Les premiers cas d'utilisation de l'IA générative dans les télécommunications visent à réinventer l'expérience client. L'expérience client est définie par les interactions cumulées des abonnés sur tous les points de contact du parcours client.

Par exemple, les organismes de télécommunications peuvent appliquer l'IA générative pour améliorer le service client grâce à des agents conversationnels en temps réel, optimiser les performances du réseau en analysant les données du réseau pour recommander des solutions et réinventer les relations avec les clients grâce à des assistants commerciaux hyperpersonnalisés.

Energie

L'IA générative convient aux tâches du secteur de l'énergie qui impliquent l'analyse de données brutes complexes, la reconnaissance de modèles, les prévisions et l'optimisation. Les entreprises du secteur de l'énergie peuvent améliorer le service client en analysant les données des clients afin d'identifier les modèles d'utilisation et de développer des offres de produits ciblées, des programmes d'efficacité énergétique ou des initiatives de réponse à la demande.

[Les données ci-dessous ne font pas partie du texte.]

(* ===== verification/Vm.v ===== *)
(** * Page tables (kernel/vm.c)

    One definition per function of kernel/vm.c, over the memory and the page
    allocator of Kalloc.  A page table is a physical page of 512 words; a
    pointer to an entry is the address of the word, 0 for NULL.  Loops whose
    bound depends on their arguments take [fuel]. *)

From S2P Require Import Prelude Riscv Mem Kalloc.

Section vm.
Context (end_ : Z) (fuel : nat).
Notation K := (M km).

Definition kld64 (a : Z) : K Z := gets (fun k => ld64 (km_mem k) a).
Definition kst64 (a v : Z) : K unit := modify (fun k => set_mem (st64 (km_mem k) a v) k).
Definition kmemset (dst c n : Z) : K unit := modify (fun k => set_mem (memset dst c n (km_mem k)) k).
Definition kmemmove (dst src n : Z) : K unit := modify (fun k => set_mem (memmove dst src n (km_mem k)) k).

(** Is the bit of [flag] set? *)
Definition has (pte flag : Z) : bool := negb (Z.land pte flag =? 0).

Definition pte_at (pagetable level va : Z) : Z := pagetable + 8 * PX level va.

(** [for(int level = 2; level > 0; level--)] of [walk], [level] to go. *)
Fixpoint walk_from (level : nat) (pagetable va : Z) (alloc : bool) : K Z :=
  match level with
  | O => mret (pte_at pagetable 0 va)
  | S l =>
      let pte := pte_at pagetable (Z.of_nat level) va in
      e ← kld64 pte;
      if has e PTE_V then walk_from l (PTE2PA e) va alloc
      else if negb alloc then mret 0
      else
        pagetable ← kalloc;
        if pagetable =? 0 then mret 0 else
        kmemset pagetable 0 PGSIZE;;
        kst64 pte (Z.lor (PA2PTE pagetable) PTE_V);;
        walk_from l pagetable va alloc
  end.

Definition walk (pagetable va : Z) (alloc : bool) : K Z :=
  if MAXVA <=? va then panic "walk" else walk_from 2 pagetable va alloc.

Definition walkaddr (pagetable va : Z) : K Z :=
  if MAXVA <=? va then mret 0 else
  pte ← walk pagetable va false;
  if pte =? 0 then mret 0 else
  e ← kld64 pte;
  if negb (has e PTE_V) then mret 0 else
  if negb (has e PTE_U) then mret 0 else
  mret (PTE2PA e).

(** The loop of [mappages]. *)
Fixpoint mappages_from (n : nat) (pagetable a last pa perm : Z) : K Z :=
  match n with
  | O => hang
  | S n' =>
      pte ← walk pagetable a true;
      if pte =? 0 then mret (-1) else
      e ← kld64 pte;
      if has e PTE_V then panic "mappages: remap" else
      kst64 pte (Z.lor (Z.lor (PA2PTE pa) perm) PTE_V);;
      if a =? last then mret 0 else
      mappages_from n' pagetable (u64 (a + PGSIZE)) last (u64 (pa + PGSIZE)) perm
  end.

Definition mappages (pagetable va size pa perm : Z) : K Z :=
  if size =? 0 then panic "mappages: size" else
  mappages_from fuel pagetable (PGROUNDDOWN va) (PGROUNDDOWN (u64 (va + size - 1))) pa perm.

Definition kvmmap (kpgtbl va pa sz perm : Z) : K unit :=
  r ← mappages kpgtbl va sz pa perm;
  if negb (r =? 0) then panic "kvmmap" else mret tt.

(** The loop of [uvmunmap]. *)
Fixpoint uvmunmap_from (n : nat) (pagetable a stop : Z) (do_free : bool) : K unit :=
  match n with
  | O => hang
  | S n' =>
      if negb (a <? stop) then mret tt else
      pte ← walk pagetable a false;
      if pte =? 0 then panic "uvmunmap: walk" else
      e ← kld64 pte;
      if negb (has e PTE_V) then panic "uvmunmap: not mapped" else
      if PTE_FLAGS e =? PTE_V then panic "uvmunmap: not a leaf" else
      when do_free (kfree end_ (PTE2PA e));;
      kst64 pte 0;;
      uvmunmap_from n' pagetable (u64 (a + PGSIZE)) stop do_free
  end.

Definition uvmunmap (pagetable va npages : Z) (do_free : bool) : K unit :=
  if negb (va mod PGSIZE =? 0) then panic "uvmunmap: not aligned" else
  uvmunmap_from fuel pagetable va (u64 (va + npages * PGSIZE)) do_free.

Definition uvmcreate : K Z :=
  pagetable ← kalloc;
  if pagetable =? 0 then mret 0 else
  kmemset pagetable 0 PGSIZE;;
  mret pagetable.

Definition uvminit (pagetable src sz : Z) : K unit :=
  if PGSIZE <=? sz then panic "inituvm: more than a page" else
  mem_ ← kalloc;
  kmemset mem_ 0 PGSIZE;;
  mappages pagetable 0 PGSIZE mem_ (Z.lor (Z.lor (Z.lor PTE_W PTE_R) PTE_X) PTE_U);;
  kmemmove mem_ src sz.

Definition uvmdealloc (pagetable oldsz newsz : Z) : K Z :=
  if oldsz <=? newsz then mret oldsz else
  when (PGROUNDUP newsz <? PGROUNDUP oldsz)
    (let npages := s32 ((PGROUNDUP oldsz - PGROUNDUP newsz) / PGSIZE) in
     uvmunmap pagetable (PGROUNDUP newsz) npages true);;
  mret newsz.

(** The loop of [uvmalloc]. *)
Fixpoint uvmalloc_from (n : nat) (pagetable a oldsz newsz : Z) : K Z :=
  match n with
  | O => hang
  | S n' =>
      if negb (a <? newsz) then mret newsz else
      mem_ ← kalloc;
      if mem_ =? 0 then uvmdealloc pagetable a oldsz;; mret 0 else
      kmemset mem_ 0 PGSIZE;;
      r ← mappages pagetable a PGSIZE mem_ (Z.lor (Z.lor (Z.lor PTE_W PTE_X) PTE_R) PTE_U);
      if negb (r =? 0) then
        kfree end_ mem_;;
        uvmdealloc pagetable a oldsz;;
        mret 0
      else uvmalloc_from n' pagetable (u64 (a + PGSIZE)) oldsz newsz
  end.

Definition uvmalloc (pagetable oldsz newsz : Z) : K Z :=
  if newsz <? oldsz then mret oldsz else
  uvmalloc_from fuel pagetable (PGROUNDUP oldsz) (PGROUNDUP oldsz) newsz.

(** The loop of [freewalk]; [fw] is the recursive call. *)
Definition entries (fw : Z -> K unit) (pagetable : Z) : nat -> Z -> K unit :=
  fix entries (n : nat) (i : Z) : K unit :=
    match n with
    | O => mret tt
    | S n' =>
        pte ← kld64 (pagetable + 8 * i);
        (if has pte PTE_V && (Z.land pte (Z.lor (Z.lor PTE_R PTE_W) PTE_X) =? 0) then
           fw (PTE2PA pte);;
           kst64 (pagetable + 8 * i) 0
         else if has pte PTE_V then panic "freewalk: leaf"
         else mret tt);;
        entries n' (i + 1)
    end.

(** [freewalk]; [depth] bounds the levels of the table. *)
Fixpoint freewalk (depth : nat) (pagetable : Z) : K unit :=
  match depth with
  | O => hang
  | S d => entries (freewalk d) pagetable 512 0;; kfree end_ pagetable
  end.

Definition uvmfree (depth : nat) (pagetable sz : Z) : K unit :=
  when (0 <? sz) (uvmunmap pagetable 0 (PGROUNDUP sz / PGSIZE) true);;
  freewalk depth pagetable.

(** The loop of [uvmcopy]: [inl i] is the jump to [err]. *)
Fixpoint uvmcopy_from (n : nat) (old new i sz : Z) : K (Z + unit) :=
  match n with
  | O => hang
  | S n' =>
      if negb (i <? sz) then mret (inr tt) else
      pte ← walk old i false;
      if pte =? 0 then panic "uvmcopy: pte should exist" else
      e ← kld64 pte;
      if negb (has e PTE_V) then panic "uvmcopy: page not present" else
      mem_ ← kalloc;
      if mem_ =? 0 then mret (inl i) else
      kmemmove mem_ (PTE2PA e) PGSIZE;;
      r ← mappages new i PGSIZE mem_ (PTE_FLAGS e);
      if negb (r =? 0) then kfree end_ mem_;; mret (inl i)
      else uvmcopy_from n' old new (u64 (i + PGSIZE)) sz
  end.

Definition uvmcopy (old new sz : Z) : K Z :=
  r ← uvmcopy_from fuel old new 0 sz;
  match r with
  | inr _ => mret 0
  | inl i => uvmunmap new 0 (i / PGSIZE) true;; mret (-1)
  end.

Definition uvmclear (pagetable va : Z) : K unit :=
  pte ← walk pagetable va false;
  if pte =? 0 then panic "uvmclear" else
  e ← kld64 pte;
  kst64 pte (Z.land e (Z.lnot PTE_U)).

(** The loop of [copyout]. *)
Fixpoint copyout_from (n : nat) (pagetable dstva src len : Z) : K Z :=
  match n with
  | O => hang
  | S n' =>
      if len =? 0 then mret 0 else
      let va0 := PGROUNDDOWN dstva in
      pa0 ← walkaddr pagetable va0;
      if pa0 =? 0 then mret (-1) else
      let n := Z.min (PGSIZE - (dstva - va0)) len in
      kmemmove (pa0 + (dstva - va0)) src n;;
      copyout_from n' pagetable (u64 (va0 + PGSIZE)) (u64 (src + n)) (len - n)
  end.

Definition copyout (pagetable dstva src len : Z) : K Z := copyout_from fuel pagetable dstva src len.

(** The loop of [copyin]. *)
Fixpoint copyin_from (n : nat) (pagetable dst srcva len : Z) : K Z :=
  match n with
  | O => hang
  | S n' =>
      if len =? 0 then mret 0 else
      let va0 := PGROUNDDOWN srcva in
      pa0 ← walkaddr pagetable va0;
      if pa0 =? 0 then mret (-1) else
      let n := Z.min (PGSIZE - (srcva - va0)) len in
      kmemmove dst (pa0 + (srcva - va0)) n;;
      copyin_from n' pagetable (u64 (dst + n)) (u64 (va0 + PGSIZE)) (len - n)
  end.

Definition copyin (pagetable dst srcva len : Z) : K Z := copyin_from fuel pagetable dst srcva len.

(** [while(n > 0)] of [copyinstr]: [true] when the terminator was copied; the
    new [dst] and [max] otherwise. *)
Fixpoint copy_until_nul (n : nat) (p dst max : Z) : K (bool * Z * Z) :=
  match n with
  | O => mret (false, dst, max)
  | S n' =>
      c ← gets (fun k => ldb (km_mem k) p);
      if c =? 0 then
        modify (fun k => set_mem (stb (km_mem k) dst 0) k);;
        mret (true, dst, max)
      else
        modify (fun k => set_mem (stb (km_mem k) dst c) k);;
        copy_until_nul n' (p + 1) (dst + 1) (max - 1)
  end.

(** The outer loop of [copyinstr]. *)
Fixpoint copyinstr_from (k : nat) (pagetable dst srcva max : Z) : K Z :=
  match k with
  | O => hang
  | S k' =>
      if max =? 0 then mret (-1) else
      let va0 := PGROUNDDOWN srcva in
      pa0 ← walkaddr pagetable va0;
      if pa0 =? 0 then mret (-1) else
      let n := Z.min (PGSIZE - (srcva - va0)) max in
      r ← copy_until_nul (Z.to_nat n) (pa0 + (srcva - va0)) dst max;
      match r with
      | (true, _, _) => mret 0
      | (false, dst', max') => copyinstr_from k' pagetable dst' (u64 (va0 + PGSIZE)) max'
      end
  end.

Definition copyinstr (pagetable dst srcva max : Z) : K Z := copyinstr_from fuel pagetable dst srcva max.

(** ** The kernel's page table *)

(** [proc_mapstacks] of kernel/proc.c. *)
Fixpoint proc_mapstacks (n : nat) (p kpgtbl : Z) : K unit :=
  match n with
  | O => mret tt
  | S n' =>
      pa ← kalloc;
      if pa =? 0 then panic "kalloc" else
      kvmmap kpgtbl (KSTACK p) pa PGSIZE (Z.lor PTE_R PTE_W);;
      proc_mapstacks n' (p + 1) kpgtbl
  end.

Definition NPROC : Z := 64.

Definition kvmmake (etext trampoline : Z) : K Z :=
  kpgtbl ← kalloc;
  kmemset kpgtbl 0 PGSIZE;;
  kvmmap kpgtbl UART0 UART0 PGSIZE (Z.lor PTE_R PTE_W);;
  kvmmap kpgtbl VIRTIO0 VIRTIO0 PGSIZE (Z.lor PTE_R PTE_W);;
  kvmmap kpgtbl PLIC PLIC 0x400000 (Z.lor PTE_R PTE_W);;
  kvmmap kpgtbl KERNBASE KERNBASE (u64 (etext - KERNBASE)) (Z.lor PTE_R PTE_X);;
  kvmmap kpgtbl etext etext (u64 (PHYSTOP - etext)) (Z.lor PTE_R PTE_W);;
  kvmmap kpgtbl TRAMPOLINE trampoline PGSIZE (Z.lor PTE_R PTE_X);;
  proc_mapstacks (Z.to_nat NPROC) 0 kpgtbl;;
  mret kpgtbl.

End vm.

L'IA générative peut contribuer à la gestion du réseau, à accroître la sécurité opérationnelle des sites et à optimiser la production d'énergie grâce à la simulation de réservoirs.

Fonctionnement de l'IA générative

Comme toutes les intelligences artificielles, l'IA générative fonctionne en utilisant des modèles de machine learning, de très grands modèles pré-entraînés sur de vastes quantités de données.

Modèles de fondation

Les modèles de fondation (FM) sont des modèles de ML entraînés sur un large éventail de données généralisées et non étiquetées. Ils sont capables d'effectuer une grande variété de tâches générales.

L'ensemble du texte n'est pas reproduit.